Though it is a meaningful and welcome development for environmentalists, it is unclear how long the decision will stand. The decision was split along party lines and the dissenting Republican justices have regained a majority on the court as of this week.

In his dissenting opinion Justice Robert Young, who is now in line to become Chief Justice of the court, echoed concerns brought by state business groups. He argued that that the overturning of Preserve the Dunes would wreak havoc on the state’s legal system and “further undermine the state’s fragile economy.”

Comments

  • Anonymous

    Michigan’s economic future cannot be parsed into industry and development on one side and the environment on the other. The two are inherently convolved. The Republicans are presenting a false trade-off to discredit Democrats and their consistent commitment to environmental restoration and protection. Remember that the Clean Water Act was passed over Nixon’s veto. Michigan’s economic future is as much or more about its destination for site-seers and sport fishermen and as an agricultural and renewable energy powerhouse and less about heavy industries, natural resource extraction, and residential and commercial land development. That means tougher enforcement of existing pollution laws and accelerated clean-up of contaminated land, groundwater, and sediments to safe levels. Michigan has to balance its environmental books, not just its financial books, for a sustainable future.
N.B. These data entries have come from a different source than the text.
Lemma split_join (p b : string) :
  is_empty p = false -> has_sep b = false -> split (join p b) = (stripped p, b).
Proof.
  intros Hp Hb. unfold split. rewrite (rsplit_sep_join p b Hp Hb). unfold stripped.
  destruct (endswith p "/") eqn:He.
  - rewrite Hp. cbn [negb andb]. destruct (all_sep p); reflexivity.
  - rewrite is_empty_app. cbn [is_empty]. rewrite andb_false_r. cbn [negb andb].
    rewrite all_sep_app. cbn [all_sep is_sep]. rewrite andb_true_r.
    destruct (all_sep p) eqn:Ha.
    + apply all_sep_last_char in Ha; [| exact Hp].
      apply endswith_sep_last_char in Ha. congruence.
    + cbn [negb]. rewrite rstrip_sep_snoc. reflexivity.
Qed.

Lemma stripped_not_empty (p : string) : is_empty p = false -> is_empty (stripped p) = false.
Proof.
  intros Hp. unfold stripped. destruct (all_sep p) eqn:Ha; [exact Hp |].
  now rewrite rstrip_sep_empty.
Qed.

Lemma stripped_length (p : string) :
  (String.length (stripped p) <= String.length p)%nat.
Proof.
  unfold stripped. destruct (all_sep p); [lia | apply rstrip_sep_length].
Qed.

Lemma has_magic_rstrip_sep (s : string) :
  has_magic s = false -> has_magic (rstrip_sep s) = false.
Proof.
  induction s as [| c s IH]; [reflexivity |]. cbn [has_magic rstrip_sep].
  intros H. apply orb_false_iff in H as [Hc Hs].
  destruct (is_empty (rstrip_sep s) && is_sep c); [reflexivity |].
  cbn [has_magic]. now rewrite Hc, (IH Hs).
Qed.

Lemma has_magic_stripped (p : string) :
  has_magic p = false -> has_magic (stripped p) = false.
Proof.
  intros H. unfold stripped. destruct (all_sep p); [exact H | now apply has_magic_rstrip_sep].
Qed.

(** ** Batch Driver: the output directory and the working set *)

Section Directories.
Context {RT : Runtime}.

Lemma input_dir_of_file (w : world) (p : string) (content : pyerror + image_file) :
  lookup_path w p = Some (File content) ->
  input_dir_of w p = if is_empty (dirname p) then "." else dirname p.
Proof.
  intros Hfile. unfold input_dir_of, resolve_inputs, isfile.
  unfold bind at 1 2. unfold get_world, ret at 1. now rewrite Hfile.
Qed.

Lemma resolve_inputs_directory (w : world) (p : string) :
  (forall content, lookup_path w p <> Some (File content)) ->
  input_dir_of w p = p /\
  collect p image_extensions w = (inr (working_set w p), w).
Proof.
  intros Hdir.
  assert (H : resolve_inputs p w =
              (let* image_files := collect p image_extensions in
               ret (image_files, p)) w).
  { unfold resolve_inputs, isfile. unfold bind at 1 2. unfold get_world, ret at 1.
    destruct (lookup_path w p) as [[names | content] |]; try reflexivity.
    now destruct (Hdir content). }
  unfold input_dir_of, working_set. rewrite H.
  destruct (collect_reads p image_extensions w) as [l Hl].
  unfold bind. rewrite Hl. unfold ret. cbn [fst]. auto.
Qed.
  • http://pulse.yahoo.com/_N47X5O53UEKAF7KUG2TL44REFE Allan

    Look at Bay Harbor’s Leachate debacle and see how the DEQ, under Engler’s rule, was left to rubber stamp a project that we will pay for till the end of time. Picture the red trucks; driving down the road several times per day, for several years now, dumping partially treated water in to deep injection wells. We now have an agreed upon proposal to have this water dumped in to Little Traverse Bay. No one knows what years upon years, of this dumping, will do to our Great Lake.

    Which is worse, effecting present business or, effecting our lake for generations to come?